Return the lines of the data below in which the string "first" occurs.

----- Listed records

Lemma mark_all_meta (calls : list (Z * string * Z * string)) (w : WarmDB) :
  meta (mark_all w calls) = meta w.
Proof.
  revert w. unfold mark_all.
  induction calls as [|[[[now url] status] errorMsg] calls IH]; intros w.
  - reflexivity.
  - simpl. rewrite IH. unfold MarkWarmed.
    destruct (warmed_url w !! url) as [r|]; [|reflexivity].
    destruct (warmed_count r); reflexivity.
Qed.

(** The rows the first count of [Stats] selects: error NULL and status
    from 200 to 399. *)
Lemma where_ok_iff (r : WarmedURL) :
  where_ok r = true <->
  last_error r = None /\
  exists st, last_status r = Some st /\ 200 <= st <= 399.
Proof.
  unfold where_ok, httpStatusOK, httpStatusSuccessMax.
  destruct (last_error r) as [e|], (last_status r) as [st|]; split;
    try (intros [? _]; discriminate); try discriminate.
  - intros Hb. apply andb_true_iff in Hb as [H1 H2].
    split; [done|]. exists st. split; [done | lia].
  - intros (_ & st' & [= <-] & Hst). apply andb_true_iff. lia.
  - intros (_ & st' & [=] & _).
Qed.

(** With no NULL error in the table, the first count of [Stats] selects no
    row and the second one every row. *)
Lemma count_where_ok_not_null (w : WarmDB) :
  errors_not_null w -> count_where where_ok (warmed_url w) = 0.
Proof.
  intros Hw. unfold count_where.
  rewrite (map_empty_filter_2 _ (warmed_url w)); [by rewrite map_size_empty|].
  intros url r Hr; simpl. unfold where_ok.
  specialize (Hw _ _ Hr). destruct (last_error r); [tauto | congruence].
Qed.

Lemma count_where_err_not_null (w : WarmDB) :
  errors_not_null w ->
  count_where where_err (warmed_url w) = Z.of_nat (size (warmed_url w)).
Proof.
  intros Hw. unfold count_where. rewrite map_filter_id; [done|].
  intros url r Hr; simpl. unfold where_err.
  specialize (Hw _ _ Hr). destruct (last_error r); [exact I | congruence].
Qed.

(** Whatever the statuses and messages recorded, [Stats] reports no
    success and every URL as failed. *)
Lemma Stats_after_mark_all (calls : list (Z * string * Z * string)) :
  exists s, Stats (mark_all empty_db calls) = Ok s /\
    OKTotal s = 0 /\ ErrTotal s = WarmedTotal s.
Proof.
  assert (Hnn : errors_not_null (mark_all empty_db calls)).
  { apply mark_all_invariant.
    - intros; by apply MarkWarmed_errors_not_null.
    - intros url r Hr. simpl in Hr. by rewrite lookup_empty in Hr. }
  unfold Stats, GetLastFlush. rewrite mark_all_meta. simpl.
  rewrite lookup_empty. eexists; split; [reflexivity|]; simpl.
  split; [by apply count_where_ok_not_null | by apply count_where_err_not_null].
Qed.

End StoreProperties.

Section StoreClaims.
Context {lib : GoLib}.

(** The store with the flush marker taken out of [meta]. *)
Definition forget_flush (w : WarmDB) : WarmDB :=
  {| warmed_url := warmed_url w; sitemap_seen := sitemap_seen w;
     meta := delete "last_flush_utc"%string (meta w) |}.

Lemma GetLastFlush_MarkFlush (w : WarmDB) (T : Z) (reason : string) :
  GetLastFlush (MarkFlush w T reason) =
  Ok (time_Parse_RFC3339 (time_Format_RFC3339 T)).
Proof.
  unfold GetLastFlush, MarkFlush; simpl.
  destruct (decide (reason = ""%string)).
  - rewrite lookup_insert_eq. by destruct (time_Parse_RFC3339 _).
  - rewrite lookup_insert_ne by done. rewrite lookup_insert_eq.
    by destruct (time_Parse_RFC3339 _).
Qed.

(** C4: [MarkWarmed] is an upsert: with no row for the URL it inserts one
    whose [warmed_count] is 1; with a row it replaces the timestamp, status
    and error and adds exactly 1 to [warmed_count]; the other rows and
    tables stay as they are. Hence after every sequence of [MarkWarmed]
    calls on a store where every counter is at least 1 (the empty store is
    one), every row of [warmed_url] has a counter of at least 1. *)
Theorem MarkWarmed_upsert_counts (w : WarmDB) (now : Z) (url : string)
    (status : Z) (errorMsg : string) :
  (warmed_url w !! url = None ->
   exists w', MarkWarmed w now url status errorMsg = (w', None) /\
     warmed_url w' !! url =
       Some {| last_warmed_utc := Some (time_Format_RFC3339 now);
               last_status := Some status; last_error := Some errorMsg;
               warmed_count := Some 1 |} /\
     (forall u, u <> url -> warmed_url w' !! u = warmed_url w !! u)) /\
  (forall r n, warmed_url w !! url = Some r -> warmed_count r = Some n ->
   exists w', MarkWarmed w now url status errorMsg = (w', None) /\
     warmed_url w' !! url =
       Some {| last_warmed_utc := Some (time_Format_RFC3339 now);
               last_status := Some status; last_error := Some errorMsg;
               warmed_count := Some (n + 1) |} /\
     (forall u, u <> url -> warmed_url w' !! u = warmed_url w !! u)) /\
  counts_positive empty_db /\
  (forall calls, counts_positive w -> counts_positive (mark_all w calls)).
Proof.
  split; [|split; [|split]].
  - intros Hnone.
    destruct (MarkWarmed_insert w now url status errorMsg Hnone)
      as (w' & Heq & Hrow & Hother & _). eauto.
  - intros r n Hr Hn.
    destruct (MarkWarmed_update w now url status errorMsg r n Hr Hn)
      as (w' & Heq & Hrow & Hother & _). eauto.
  - intros u r Hr. simpl in Hr. by rewrite lookup_empty in Hr.
  - intros calls Hw. revert calls w Hw. apply mark_all_invariant.
    intros; by apply MarkWarmed_counts_positive.
Qed.

(** A row warmed before the last flush is warmed again. *)
Lemma ShouldWarm_flushed (w : WarmDB) (now : Z) (url : string)
    (rewarmAfter : Z) (r : WarmedURL) (s : string) (t f : Z) :
  GetLastFlush w = Ok (Some f) ->
  warmed_url w !! url = Some r -> last_warmed_utc r = Some s ->
  time_Parse_RFC3339 s = Some t -> t < f ->
  ShouldWarm w now url rewarmAfter = Ok true.
Proof.
  intros Hlf Hr Hs Ht Hlt. unfold ShouldWarm.
  rewrite Hlf, Hr, Hs, Ht. by rewrite (proj2 (Z.ltb_lt t f) Hlt).
Qed.

(** C2: [ShouldWarm], when the flush marker can be read ([GetLastFlush]
    returns [lastFlush] and no error): it returns true if the URL has no
    row; true if a flush exists and the stored [last_warmed_utc] is before
    it; otherwise true exactly when [time.Since] of the stored timestamp is
    at least the rewarm interval (for an interval in the range of a
    Duration above the smallest one: exactly when [now] minus the timestamp
    is); and true if the stored timestamp does not parse. *)
Theorem ShouldWarm_cases (w : WarmDB) (now : Z) (url : string)
    (rewarmAfter : Z) (lastFlush : option Z) :
  GetLastFlush w = Ok lastFlush ->
  (warmed_url w !! url = None ->
   ShouldWarm w now url rewarmAfter = Ok true) /\
  (forall r s t f,
     warmed_url w !! url = Some r -> last_warmed_utc r = Some s ->
     time_Parse_RFC3339 s = Some t -> lastFlush = Some f -> t < f ->
     ShouldWarm w now url rewarmAfter = Ok true) /\
  (forall r s t,
     warmed_url w !! url = Some r -> last_warmed_utc r = Some s ->
     time_Parse_RFC3339 s = Some t ->
     (forall f, lastFlush = Some f -> f <= t) ->
     exists b, ShouldWarm w now url rewarmAfter = Ok b /\
       (b = true <-> rewarmAfter <= time_Since now t) /\
       (min_int64 < rewarmAfter <= max_int64 ->
        (b = true <-> rewarmAfter <= now - t))) /\
  (forall r s,
     warmed_url w !! url = Some r -> last_warmed_utc r = Some s ->
     time_Parse_RFC3339 s = None ->
     ShouldWarm w now url rewarmAfter = Ok true).
Proof.
  intros Hlf. split; [|split; [|split]].
  - intros Hr. unfold ShouldWarm. by rewrite Hlf, Hr.
  - intros r s t f Hr Hs Ht -> Hlt.
    by apply (ShouldWarm_flushed w now url rewarmAfter r s t f).
  - intros r s t Hr Hs Ht Hflush. unfold ShouldWarm.
    rewrite Hlf, Hr, Hs, Ht.
    assert (Hb : forall b : bool,
      b = (rewarmAfter <=? time_Since now t) ->
      (b = true <-> rewarmAfter <= time_Since now t) /\
      (min_int64 < rewarmAfter <= max_int64 ->
       (b = true <-> rewarmAfter <= now - t))).
    { intros b ->. rewrite Z.leb_le. split; [done|].
      intros Hd. unfold time_Since, time_Sub. by apply clamp64_le. }
    destruct lastFlush as [f|].
    + specialize (Hflush f eq_refl).
      rewrite (proj2 (Z.ltb_ge t f) Hflush). eauto.
    + eauto.
  - intros r s Hr Hs Ht. unfold ShouldWarm. by rewrite Hlf, Hr, Hs, Ht.
Qed.


(** C10: a [last_flush_utc] that is stored but does not parse makes
    [GetLastFlush] return no flush and no error; [ShouldWarm] then answers
    as on the store without the marker, by the rewarm interval alone. *)
Theorem GetLastFlush_unparsable (w : WarmDB) (v : string) :
  meta w !! "last_flush_utc"%string = Some (Some v) ->
  time_Parse_RFC3339 v = None ->
  GetLastFlush w = Ok None /\
  (forall now url rewarmAfter,
     ShouldWarm w now url rewarmAfter =
     ShouldWarm (forget_flush w) now url rewarmAfter) /\
  (forall now url rewarmAfter r s t,
     warmed_url w !! url = Some r -> last_warmed_utc r = Some s ->
     time_Parse_RFC3339 s = Some t ->
     ShouldWarm w now url rewarmAfter =
     Ok (rewarmAfter <=? time_Since now t)).
Proof.
  intros Hv Hparse.
  assert (Hget : GetLastFlush w = Ok None).
  { unfold GetLastFlush. by rewrite Hv, Hparse. }
  assert (Hforget : GetLastFlush (forget_flush w) = Ok None).
  { unfold GetLastFlush, forget_flush; simpl. by rewrite lookup_delete_eq. }
  split; [exact Hget|]. split.
  - intros now url rewarmAfter. unfold ShouldWarm.
    by rewrite Hget, Hforget.
  - intros now url rewarmAfter r s t Hr Hs Ht. unfold ShouldWarm.
    by rewrite Hget, Hr, Hs, Ht.
Qed.

End StoreClaims.

(** ** The rate limiter *)

(** What holds of a limiter made by [newRateLimiter c _ _] ever after. *)
Definition limiter_inv (c : Z) (rl : rateLimiter) : Prop :=
  minConcurrency rl = 1 /\ maxConcurrency rl = c /\
  1 <= currentConcurrency rl <= c.

Lemma on429_currentConcurrency (now retryAfter : Z) (rl : rateLimiter) :
  currentConcurrency (on429 now retryAfter rl) =
  Z.max (currentConcurrency rl ÷ 2) (minConcurrency rl).
Proof.
  unfold on429; simpl.
  destruct (Z.ltb_spec (currentConcurrency rl ÷ 2) (minConcurrency rl)); lia.
Qed.

Lemma on429_cooldownUntil (now retryAfter : Z) (rl : rateLimiter) :
  cooldownUntil (on429 now retryAfter rl) =
  now + Z.max retryAfter (seconds (cooldownSeconds rl)).
Proof.
  unfold on429, time_Add; simpl.
  destruct (Z.ltb_spec retryAfter (seconds (cooldownSeconds rl))); lia.
Qed.

Lemma quot2_bounds (n : Z) : 1 <= n -> 0 <= n ÷ 2 <= n /\ 2 * (n ÷ 2) <= n.
Proof.
  intros Hn. rewrite Z.quot_div_nonneg by lia.
  pose proof (Z.div_mod n 2 ltac:(lia)).
  pose proof (Z.mod_pos_bound n 2 ltac:(lia)). lia.
Qed.

Lemma limiter_inv_new (c cd ra : Z) :
  1 <= c -> limiter_inv c (newRateLimiter c cd ra).
Proof. intros Hc. unfold limiter_inv; simpl. lia. Qed.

----------

Completed exercise »
(** The rows the first count of [Stats] selects: error NULL and status
(** With no NULL error in the table, the first count of [Stats] selects no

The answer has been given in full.